From a tourism perspective, more and more travelers are looking for sustainable tourism options. A wine farm outside Stellenbosch, Spier believes the secret to successful sustainable tourism lies in taking guests and staff with you on your sustainability journey.

Sustainability has always been at the heart of Spier with its hotel featuring energy-efficient mini-bars, water-wise showers and Vivreau filtered water served in reusable glass bottles, being the first in SA to be awarded a Fair Trade in Tourism accreditation in 2003.

Heidi Newton-King, Director of Sustainability and Human Resources at Spier, said  while fostering a culture of sustainability, sharing these initiatives helps people learn from one another and create a stronger sense of community.   

“Your guests first need to know you’re serious and genuine in your efforts, before they’ll play a role so you have to illustrate that as a business you are taking responsibility in caring for the environment and people.

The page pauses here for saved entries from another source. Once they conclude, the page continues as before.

(** ** Handlers that have a part in an election *)

Definition has_vote (h : list raft_node) (x : Z * nat) : bool := raft_node_has_vote_for_me (peer h (snd x)).

(** Why a server may count the vote of [id] at [v'], when it was at [v] before: it
    counted it then, it is its own, or it is in the answer that arrived. *)
Definition backs (extra : Z -> Prop) (v v' : view) (id : Z) : Prop :=
  (v_term v' = v_term v /\ v_identity v = RAFT_STATE_CANDIDATE /\ v_prevote v = 0 /\
   exists x, x ∈ refs v /\ fst x = id /\ has_vote (v_heap v) x = true)
  \/ (id = v_id v /\ v_voted v' = v_id v)
  \/ (v_term v' = v_term v /\ extra id).

Definition quorum (l : list Z) (P : Z -> Prop) : Prop :=
  NoDup l /\ exists q, NoDup q /\ q ⊆ l /\ (List.length l < 2 * List.length q)%nat /\ forall id, id ∈ q -> P id.

Definition announced (P : Z -> Prop) (me : Z) (a : action) : Prop :=
  match a with
  | NotifyLeader leader osds new_osds => leader = me /\ quorum osds P /\ (new_osds <> [] -> quorum new_osds P)
  | _ => silent me a
  end.

Record turn (extra : Z -> Prop) (v v' : view) : Prop := {
  turn_id : v_id v' = v_id v;
  turn_wf : wf v';
  turn_saved : saved v -> saved v';
  turn_term : v_term v <= v_term v' /\ (v_term v' = v_term v -> v_voted v' = v_voted v \/ v_voted v = - 1);
  turn_votes : v_identity v' = RAFT_STATE_CANDIDATE -> v_prevote v' = 0 ->
    forall x, x ∈ refs v' -> has_vote (v_heap v') x = true -> backs extra v v' (fst x);
  turn_out : exists l, v_out v' = v_out v ++ l /\ Forall (announced (backs extra v v') (v_id v)) l;
}.

Lemma silent_announced P me a : silent me a -> announced P me a.
Proof. by destruct a. Qed.

Lemma wf_name v x : wf v -> x ∈ refs v -> ref_ok (v_heap v) x.
Proof. intros [Hr _ _] Hx. by apply (proj1 (Forall_forall _ _) Hr). Qed.

Lemma quiet_turn extra v v' : wf v -> quiet v v' -> turn extra v v'.
Proof.
  intros W Hq. pose proof (quiet_wf _ _ Hq W) as W'. destruct (quiet_heap _ _ Hq) as [_ Ho Hn].
  split; try apply Hq; auto.
  - destruct (quiet_term _ _ Hq) as [[-> ->]|[Hlt ->]]; [split; [lia|auto]|]. split; [lia|]. intros Heq. lia.
  - intros Hc Hp0 x Hx Hv. destruct (quiet_candidate _ _ Hq Hc) as (Hc0 & Hp & Ht). left.
    split; [done|]. split; [done|]. rewrite <- Hp. split; [done|]. unfold has_vote, raft_node_has_vote_for_me in *.
    destruct (proj1 (Forall_forall _ _) (quiet_refs _ _ Hq) _ Hx) as [Hr|Hr]; [|by rewrite (Hn _ Hr) in Hv].
    apply list_elem_of_fmap in Hr as (y & Hxy & Hy). exists y.
    destruct (wf_name _ _ W Hy) as [Hl Hname]. destruct (wf_name _ _ W' Hx) as [_ Hname'].
    rewrite <- Hxy in Hl, Hname |- *. destruct (Ho _ Hl) as [Hf Hi].
    split; [done|]. split; [unfold raft_node_get_id in *; congruence|]. by rewrite <- Hf.
  - destruct (quiet_out _ _ Hq) as (l & Hl & Hf). exists l. split; [done|].
    eapply Forall_impl; [exact Hf|]. intros a. apply silent_announced.
Qed.

(** *** Counting *)

Lemma NoDup_map_filter {A} (l : list (Z * A)) (g : Z * A -> bool) :
  NoDup l.*1 -> NoDup (List.filter g l).*1.
Proof.
  induction l as [|x l IH]; cbn; [done|]. intros [Hx Hl]%NoDup_cons. destruct (g x); [|auto].
  cbn. apply NoDup_cons. split; [|auto]. intros (y & Hy & Hin)%list_elem_of_fmap. apply Hx.
  rewrite Hy. apply list_elem_of_fmap_2. apply list_elem_of_In. apply list_elem_of_In, filter_In in Hin. tauto.
Qed.

(** More than half of the peers of a table. *)
Lemma count_quorum h (l : list (Z * nat)) (P : Z -> Prop) :
  NoDup l.*1 -> (forall x, x ∈ l -> has_vote h x = true -> P (fst x)) ->
  Z.of_nat (List.length l) / 2 + 1 <= count_if (has_vote h) l -> quorum l.*1 P.
Proof.
  intros Hl HP Hc. unfold count_if in Hc. split; [done|]. exists (List.filter (has_vote h) l).*1.
  split; [by apply NoDup_map_filter|]. split; [|split].
  - intros id (x & -> & Hx)%list_elem_of_fmap. apply list_elem_of_In, filter_In in Hx as [Hx _].
    by apply list_elem_of_fmap_2, list_elem_of_In.
  - rewrite !length_fmap. pose proof (Z.mod_pos_bound (Z.of_nat (List.length l)) 2).
    pose proof (Z.div_mod (Z.of_nat (List.length l)) 2). lia.
  - intros id (x & -> & Hx)%list_elem_of_fmap. apply list_elem_of_In, filter_In in Hx as [Hx Hv].
    apply HP; [by apply list_elem_of_In|done].
Qed.

Lemma majority_quorums (s : server) (P : Z -> Prop) :
  wf (view_of s) -> (forall x, x ∈ refs (view_of s) -> has_vote (_heap s) x = true -> P (fst x)) ->
  raft_votes_is_majority (raft_get_num_voting_nodes s) (raft_get_nvotes_for_me s) = true ->
  quorum (_nodes s).*1 P /\ ((_new_nodes s).*1 <> [] -> quorum (_new_nodes s).*1 P).
Proof.
  intros [_ Hn Hn'] HP. unfold raft_votes_is_majority, raft_get_num_voting_nodes, raft_get_nvotes_for_me.
  destruct (_ || _); [done|]. intros [H1 H2]%andb_true_iff. split.
  - apply (count_quorum (_heap s)); [done| |by apply Z.leb_le]. intros x Hx. apply HP. unfold refs. set_solver.
  - intros Hne. apply orb_true_iff in H2 as [H2|H2].
    + apply Z.eqb_eq in H2. by destruct (_new_nodes s).
    + apply (count_quorum (_heap s)); [done| |by apply Z.leb_le]. intros x Hx. apply HP. unfold refs. set_solver.
Qed.

(** *** Sending leaves tables and votes as they are *)

Definition ballot (n : raft_node) : Z * Codec.raft_node_info := (_flags n, _info n).

Definition calm (v0 v : view) : Prop :=
  exists h o, v = v0 <| v_heap := h |> <| v_out ::= fun l => l ++ o |> /\ ballot <$> h = ballot <$> v_heap v0 /\
    Forall (silent (v_id v0)) o.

“Identify the largest energy consumers, measuring, monitoring and reporting regularly. Then start acting on the results, implementing programmes and putting systems in place,” she said.

Newton-King said the toughest challenge in achieving sustainability goals remains behavioural change.

“That’s why we offer guests opportunities to make a difference, such as its offset programme and “Pack with a Purpose” project where guests are encouraged to bring much-needed items with them to South Africa that they then donate to a school or community project that Spier supports."